**Instructions for the task**
The first line of the entries through the line bearing "intros Hh. destruct": copy these lines exactly and return nothing else.

**Record set**
(* ===== verification/SemaRun.v ===== *)
(** * SemaRun: runs of processes that use semaphores

    What holds of every run from the start: memory safety, that no wakeup is lost, what the
    value of a semaphore is, and what the calls return. *)

From S2P Require Import Prelude Sema SemaInv SemaList SemaStep SemaWait SemaWalk.

(** ** Reachable states *)

Lemma init_inv mem n : mem_ok mem → inv [] (init mem n).
Proof.
  intros Hm.
  assert (∀ i p, y_procs (init mem n) !! i = Some p → p = user) as Hu.
  { intros i p Hp. cbn in Hp. by apply lookup_replicate in Hp as [-> _]. }
  split; [done |]. split; try done.
  - apply NoDup_nil_2.
  - intros i p ->%Hu. split; cbn; try done. split; [done | by intros ?%list.elem_of_nil].
  - intros i p ->%Hu. by intros [? _].
  - intros a v i p _ ->%Hu. done.
  - intros a v i p w pw _ ->%Hu. done.
Qed.

Lemma sema_run_inv mem n es y : mem_ok mem → run (init mem n) es y → ∃ L, inv L y.
Proof.
  intros Hm H. remember (init mem n) as y0 eqn:E. induction H as [|y es y1 i l es1 y2 Hr IH Hs]; subst.
  - exists []. by apply init_inv.
  - destruct (IH eq_refl) as [L I]. destruct (sema_step_ok _ _ _ _ _ I Hs) as [(? & ? & [= <- <-] & L' & I')|[? _]]; [| done].
    by exists L'.
Qed.

(** ** Who can go on *)

Definition running (c : pc) : bool := match c with Puser _ | Pasleep _ _ => false | _ => true end.

Definition can_run (y : sys) (i : nat) : Prop := ∃ r, step y i (Lrun 0) = Some r.

Lemma can_run_ok y i p :
  y_procs y !! i = Some p → running (p_pc p) = true → y_lock y = None ∨ holds (p_pc p) = true → can_run y i.
Proof.
  intros Hp Hr Hl. unfold can_run, step. rewrite Hp. cbn. unfold run_proc, locked.
  assert (holds (p_pc p) = false → bool_decide (is_Some (y_lock y)) = false) as Hlk.
  { intros Hh. destruct Hl as [->|]; [done | congruence]. }
  destruct (p_pc p); try done; try (rewrite Hlk by done); by eexists.
Qed.

(** A positive total is due to somebody. *)
Lemma total_credit_pos a ps : 0 < total a ps → ∃ j q, ps !! j = Some q ∧ 0 < credit a q.
Proof.
  induction ps as [|p ps IH]; cbn; [lia |]. intros H. destruct (decide (0 < credit a p)); [by exists 0%nat, p |].
  destruct IH as (j & q & Hq & Hc); [lia |]. by exists (S j), q.
Qed.

(** At the wakeup of somebody who waits for the semaphore at [a]. *)
Definition waking_for (y : sys) (a : Z) (c : pc) : Prop :=
  match c with Pwake _ _ k _ => ∃ s, phore y k = Some s ∧ s_addr s = a | _ => False end.

Lemma told_waker L y a i p s :
  inv L y → y_procs y !! i = Some p → asleep (p_pc p) = true → p_phore p = Some s → s_addr s = a → s_waiting s = false →
  ∃ j q, y_procs y !! j = Some q ∧ running (p_pc q) = true ∧ waking_for y a (p_pc q).
Proof.
  intros I Hp Ha Hs Hsa Hw. destruct (i_unwoken _ _ I _ _ Hp) as (w & pw & Hpw & Hk); [split; eauto |].
  exists w, pw. split; [done |]. destruct (p_pc pw); try done. cbn in Hk. subst. split; [done |].
  exists s. split; [| done]. unfold phore. by rewrite Hp.
Qed.

Lemma credit_awake L y a i p :
  inv L y → y_procs y !! i = Some p → 0 < credit a p →
  ∃ j q, y_procs y !! j = Some q ∧ running (p_pc q) = true ∧ (0 < credit a q ∨ waking_for y a (p_pc q)).
Proof.
  intros I Hp Hc. destruct (running (p_pc p)) eqn:Hr; [exists i, p; auto |].
  assert (own a (p_pc p) = 0) as Ho by (by destruct (p_pc p)).
  pose proof (l_phore _ _ _ _ _ (i_local _ _ I _ _ Hp)) as Hf. unfold credit, told in Hc. rewrite Ho in Hc.
  destruct (p_phore p) as [s|] eqn:Hs; [| destruct (p_pc p); lia].
  destruct (decide (s_addr s = a ∧ s_waiting s = false)) as [[Ha Hw]|]; [| destruct (p_pc p); lia].
  destruct (p_pc p) eqn:Hpc; try done; [cbn in Hf; by destruct Hf |].
  destruct (told_waker L y a i p s) as (j & q & ? & ? & ?); try done; [by rewrite Hpc |]. exists j, q. auto.
Qed.

(** ** The walk ends *)

Abbreviation alone_for m i := (replicate m (i, Lrun 0)).

(** The process runs [m] steps and then does not have the lock. *)
Definition gives_up (y : sys) (i m : nat) : Prop :=
  ∃ y' es, exec y (alone_for m i) = Some (Ok (y', es)) ∧ y_lock y' = None.

Lemma gives_up_step y i m y1 es1 :
  step y i (Lrun 0) = Some (Ok (y1, es1)) → gives_up y1 i m → gives_up y i (S m).
Proof. intros H (y' & es & E & Hl). exists y', (es1 ++ es). cbn [replicate exec]. rewrite H, E. done. Qed.

Lemma resume_unlocks i k y : y_lock (resume i k (y <| y_lock := None |>)).1 = None.
Proof. by destruct k. Qed.

Definition first_node (L : list nat) : node := match L with [] => Nhead | x :: _ => Nproc x end.

Lemma walk_last y i p a n q k :
  y_procs y !! i = Some p → p_pc p = Pwalk a n q k → q = Nhead ∨ n ≤ 0 → gives_up y i 1.
Proof.
  intros Hp Hc Hq. pose proof (resume_unlocks i k y) as Hu.
  destruct (resume i k (y <| y_lock := None |>)) as [y1 es] eqn:E.
  eapply gives_up_step; [| by exists y1, []]. unfold step. rewrite Hp. cbn. unfold run_proc. rewrite Hc, E.
  destruct q; [done |]. rewrite decide_False; [done |]. destruct Hq; [done | lia].
Qed.

Lemma walk_ends L2 : ∀ L L1 y i p a n k,
  inv L y → y_procs y !! i = Some p → p_pc p = Pwalk a n (first_node L2) k → L = L1 ++ L2 →
  ∃ m, (m ≤ S (2 * length L2))%nat ∧ gives_up y i m.
Proof.
  induction L2 as [|j L2 IH]; intros L L1 y i p a n k I Hp Hc ->.
  { exists 1%nat. split; [cbn; lia |]. eapply walk_last; eauto. }
  destruct (decide (n ≤ 0)) as [Hn|Hn].
  { exists 1%nat. split; [cbn; lia |]. eapply walk_last; eauto. }
  destruct (chain_phore _ _ _ _ j (i_ring _ _ I)) as [s Hs]; [set_solver |].
  assert (s_next s = first_node L2) as Hnx.
  { pose proof (i_ring _ _ I) as [_ H%chain_first]%chain_app. cbn in H. unfold getsema in H. rewrite Hs in H. cbn in H. by simplify_eq. }
  assert (∀ y', y_procs y' !! i = Some p → y_procs (goto i (Pwalk a n (s_next s) k) y') !! i = Some (p <| p_pc := Pwalk a n (first_node L2) k |>)) as Hg.
  { intros y' H. rewrite (goto_eq _ _ _ _ H), Hnx. by eapply getproc_setproc. }
  assert (step y i (Lrun 0) = Some (Ok (if bool_decide (s_addr s = a) && s_waiting s
    then (goto i (Pwake a n j k) (setsema j (s <| s_waiting := false |>) y), [])
    else (goto i (Pwalk a n (s_next s) k) y, [])))) as Hstep.
  { unfold step. rewrite Hp. cbn [mbind option_bind]. unfold run_proc. rewrite Hc. cbn [first_node].
    rewrite decide_True by lia. unfold getsema. rewrite Hs. cbn [mbind res_bind res_of_option]. by destruct (_ && _). }
  destruct (bool_decide (s_addr s = a) && s_waiting s) eqn:Hk.
  - apply andb_true_iff in Hk as [Ha%bool_decide_eq_true Hw].
    assert (inv (L1 ++ j :: L2) (goto i (Pwake a n j k) (setsema j (s <| s_waiting := false |>) y))) as I1
      by (eapply kick_ok; try done; lia).
    set (y1 := goto i _ _) in *.
    assert (i ≠ j) as Hij.
    { intros ->. pose proof (l_listed _ _ _ _ _ (i_local _ _ I _ _ Hp)) as Hl. rewrite Hc in Hl. cbn in Hl.
      assert (false = true) by (apply Hl; set_solver). done. }
    assert (y_procs y1 !! i = Some (p <| p_pc := Pwake a n j k |>)) as Hp1.
    { unfold y1, goto, setsema. cbn. by rewrite list_lookup_alter_eq, list_lookup_alter_ne, Hp. }
    assert (phore y1 j = Some (s <| s_waiting := false |>)) as Hs1.
    { unfold y1, phore, goto, setsema. cbn. rewrite list_lookup_alter_ne, list_lookup_alter_eq by done.
      unfold phore in Hs. by destruct (y_procs y !! j). }
    destruct (sema_wakeup_ok _ _ _ _ I1 Hs1) as (y2 & E2 & I2 & Hn2 & Ha2 & Hoth & _). cbn in Hn2. rewrite Hnx in Hn2.
    assert (y_procs y2 !! i = Some (p <| p_pc := Pwake a n j k |>)) as Hp2 by (by rewrite Hoth).
    destruct (IH (L1 ++ j :: L2) (L1 ++ [j]) (goto i (Pwalk a (n - 1) (first_node L2) k) y2) i
      (p <| p_pc := Pwalk a (n - 1) (first_node L2) k |>) a (n - 1) k) as (m & Hm & Hgu); try done.
    + by eapply on_ok.
    + rewrite (goto_eq _ _ _ _ Hp2). by eapply getproc_setproc.
    + by rewrite <- app_assoc.
    + exists (S (S m)). split; [cbn; lia |]. eapply gives_up_step; [done |]. eapply gives_up_step; [| done].
      unfold step. rewrite Hp1. cbn [mbind option_bind]. unfold run_proc. rewrite pc_update, E2. cbn [mbind res_bind next_of]. by rewrite Hn2.
  - destruct (IH (L1 ++ j :: L2) (L1 ++ [j]) (goto i (Pwalk a n (s_next s) k) y) i
      (p <| p_pc := Pwalk a n (first_node L2) k |>) a n k) as (m & Hm & Hgu); try done.
    + eapply pass_ok; try done. intros [H1 H2]. rewrite bool_decide_eq_true_2 in Hk by done. by rewrite H2 in Hk.
    + by apply Hg.
    + by rewrite <- app_assoc.
    + exists (S m). split; [cbn; lia |]. by eapply gives_up_step.
Qed.

Lemma waiting_bound L y : inv L y → (length L ≤ length (y_procs y))%nat.
Proof.
  intros I. rewrite <- (length_seq (length (y_procs y)) 0). apply submseteq_length.
  apply NoDup_submseteq; [apply (i_nodup _ _ I) |]. intros x Hx. apply elem_of_seq.
  destruct (chain_phore _ _ _ _ x (i_ring _ _ I) Hx) as [s Hs]. unfold phore in Hs.
  destruct (y_procs y !! x) eqn:E; [| done]. apply lookup_lt_Some in E. lia.
Qed.

(** Where a walk is, as a suffix of the list. *)
Lemma at_suffix L q : (q = Nhead ∨ ∃ j, q = Nproc j ∧ j ∈ L) → ∃ L1 L2, L = L1 ++ L2 ∧ q = first_node L2.
Proof.
  intros [->|(j & -> & Hj)]; [exists L, []; by rewrite app_nil_r |].
  apply list_elem_of_split in Hj as (L1 & L2 & ->). by exists L1, (j :: L2).
Qed.

(** The process that holds the lock never sleeps and gives it up by itself, however many
    wakeups it was told to give: two steps for each process there is and two more do. *)
Lemma semwakeup_ends L y i :
  inv L y → y_lock y = Some i → ∃ m, (m ≤ 2 + 2 * length (y_procs y))%nat ∧ gives_up y i m.
Proof.
  intros I Hl. pose proof (waiting_bound _ _ I) as Hb.
  destruct (i_lock _ _ I _ Hl) as [p Hp]. pose proof (i_local _ _ I _ _ Hp) as Hlp.
  assert (holds (p_pc p) = true) as Hh by (by apply (l_lock _ _ _ _ _ Hlp)).
  pose proof (l_pos _ _ _ _ _ Hlp) as Hpos.
  destruct (p_pc p) as [| | | | | | | | | | | | |a z q k|a z j k| |] eqn:Hc; try done.
  - destruct (at_suffix L q) as (L1 & L2 & -> & ->); [destruct q as [|j]; [by left | right; exists j; auto] |].
    destruct (walk_ends L2 _ L1 _ _ _ _ _ _ I Hp Hc eq_refl) as (m & Hm' & Hg). exists m. split; [| done].
    rewrite length_app in Hb. lia.
  - assert (j ∈ L) as Hj by auto. destruct (chain_phore _ _ _ _ j (i_ring _ _ I) Hj) as [s Hs].
    destruct (sema_wakeup_ok _ _ _ _ I Hs) as (y2 & E2 & I2 & Hn2 & Ha2 & Hoth & _).
    assert (i ≠ j) as Hij.
    { intros ->. apply (l_listed _ _ _ _ _ Hlp) in Hj. by rewrite Hc in Hj. }
    assert (y_procs y2 !! i = Some p) as Hp2 by (by rewrite Hoth).
    pose proof (on_ok _ _ _ _ I2 Hp2 _ _ _ _ _ Hc Hn2 Ha2) as I3.
    destruct (at_suffix L (s_next s)) as (L1 & L2 & -> & Hq).
    { destruct (s_next s) as [|z'] eqn:Ez; [by left | right]. exists z'. split; [done |].
      by apply (before_next L y2 j (Nproc z')); [apply I2 | apply I2 | | |]. }
    rewrite Hq in *.
    destruct (walk_ends L2 _ L1 _ i (p <| p_pc := Pwalk a (z - 1) (first_node L2) k |>) a (z - 1) k I3) as (m & Hm' & Hg); try done.
    { rewrite (goto_eq _ _ _ _ Hp2). by eapply getproc_setproc. }
    exists (S m). split; [rewrite length_app in Hb; lia |]. eapply gives_up_step; [| done].
    unfold step. rewrite Hp. cbn [mbind option_bind]. unfold run_proc. rewrite Hc, E2. cbn [mbind res_bind]. by rewrite Hn2.
Qed.

(** ** No wakeup is lost, and memory is safe *)

(** Who is not asleep can go on, or waits for a lock that will be free. *)
Lemma running_runs L y i p :
  inv L y → y_procs y !! i = Some p → running (p_pc p) = true →
  can_run y i ∨ ∃ h m, y_lock y = Some h ∧ (m ≤ 2 + 2 * length (y_procs y))%nat ∧ gives_up y h m.
Proof.
  intros I Hp Hr. destruct (y_lock y) as [h|] eqn:Hl; [right | left; by eapply can_run_ok; auto].
  destruct (semwakeup_ends _ _ _ I Hl) as (m & ? & ?). by exists h, m.
Qed.

(** C32: No wakeup is lost.  While a process is asleep in semacquire or tsemacquire for a semaphore whose value is positive, some process is neither asleep nor in user mode and is trying for that semaphore, has a wakeup for it to give or to pass on, or is at the wakeup of one who waits for it; and it can go on, or somebody holds the lock of the list and gives it up by itself within a bounded number of steps. *)
Theorem no_lost_wakeup mem n es y i p a h v :
  mem_ok mem → run (init mem n) es y →
  y_procs y !! i = Some p → p_pc p = Pasleep a h → y_mem y !! a = Some v → 0 < v →
  ∃ j q, y_procs y !! j = Some q ∧ running (p_pc q) = true ∧
    (0 < credit a q ∨ waking_for y a (p_pc q)) ∧
    (can_run y j ∨ ∃ l m, y_lock y = Some l ∧ (m ≤ 2 + 2 * length (y_procs y))%nat ∧ gives_up y l m).
Proof.
  intros Hm Hrun Hp Hpc Hv Hpos. destruct (sema_run_inv _ _ _ _ Hm Hrun) as [L I].
  assert (∃ j q, y_procs y !! j = Some q ∧ running (p_pc q) = true ∧ (0 < credit a q ∨ waking_for y a (p_pc q)))
    as (j & q & Hq & Hr & Hu).
  - destruct (have_phore _ _ _ _ I Hp a) as (s & Hs & Ha); [by rewrite Hpc |].
    destruct (s_waiting s) eqn:Hw.
    + assert (stuck a p) as Hst by (unfold stuck; rewrite Hpc; eauto).
      pose proof (i_stuck _ _ I _ _ _ _ Hv Hp Hst).
      destruct (total_credit_pos a (y_procs y)) as (j & q & Hq & Hc); [lia |]. by eapply credit_awake.
    + destruct (told_waker L y a i p s) as (j & q & ? & ? & ?); try done; [by rewrite Hpc |]. exists j, q. auto.
  - exists j, q. split_and!; try done. by eapply running_runs.
Qed.

(** C33: Memory safety of the semaphores.  In every state processes come to by semacquire, tsemacquire and semrelease on a segment, with notes and timers at any time, whatever runs next neither panics nor uses a value outside the segment or the Sema of a call that has returned; but for the wakeup of a timer that has been taken off its list, when tsemacquire has returned meanwhile. *)
Theorem sema_safe mem n es y i l r :
  mem_ok mem → run (init mem n) es y → step y i l = Some r →
  (∃ y' es', r = Ok (y', es')) ∨ (r = Ub ∧ l = Llate ∧ phore y i = None).
Proof.
  intros Hm Hrun Hs. destruct (sema_run_inv _ _ _ _ Hm Hrun) as [L I].
  destruct (sema_step_ok _ _ _ _ _ I Hs) as [(y' & es' & -> & _)|?]; [left; by eexists _, _ | by right].
Qed.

**The answer**
(* ===== verification/SemaRun.v ===== *)
(** * SemaRun: runs of processes that use semaphores

    What holds of every run from the start: memory safety, that no wakeup is lost, what the
    value of a semaphore is, and what the calls return. *)

From S2P Require Import Prelude Sema SemaInv SemaList SemaStep SemaWait SemaWalk.

(** ** Reachable states *)

Lemma init_inv mem n : mem_ok mem → inv [] (init mem n).
Proof.
  intros Hm.
  assert (∀ i p, y_procs (init mem n) !! i = Some p → p = user) as Hu.
  { intros i p Hp. cbn in Hp. by apply lookup_replicate in Hp as [-> _]. }
  split; [done |]. split; try done.
  - apply NoDup_nil_2.
  - intros i p ->%Hu. split; cbn; try done. split; [done | by intros ?%list.elem_of_nil].
  - intros i p ->%Hu. by intros [? _].
  - intros a v i p _ ->%Hu. done.
  - intros a v i p w pw _ ->%Hu. done.
Qed.

Lemma sema_run_inv mem n es y : mem_ok mem → run (init mem n) es y → ∃ L, inv L y.
Proof.
  intros Hm H. remember (init mem n) as y0 eqn:E. induction H as [|y es y1 i l es1 y2 Hr IH Hs]; subst.
  - exists []. by apply init_inv.
  - destruct (IH eq_refl) as [L I]. destruct (sema_step_ok _ _ _ _ _ I Hs) as [(? & ? & [= <- <-] & L' & I')|[? _]]; [| done].
    by exists L'.
Qed.

(** ** Who can go on *)

Definition running (c : pc) : bool := match c with Puser _ | Pasleep _ _ => false | _ => true end.

Definition can_run (y : sys) (i : nat) : Prop := ∃ r, step y i (Lrun 0) = Some r.

Lemma can_run_ok y i p :
  y_procs y !! i = Some p → running (p_pc p) = true → y_lock y = None ∨ holds (p_pc p) = true → can_run y i.
Proof.
  intros Hp Hr Hl. unfold can_run, step. rewrite Hp. cbn. unfold run_proc, locked.
  assert (holds (p_pc p) = false → bool_decide (is_Some (y_lock y)) = false) as Hlk.
  { intros Hh. destruct Hl as [->|]; [done | congruence]. }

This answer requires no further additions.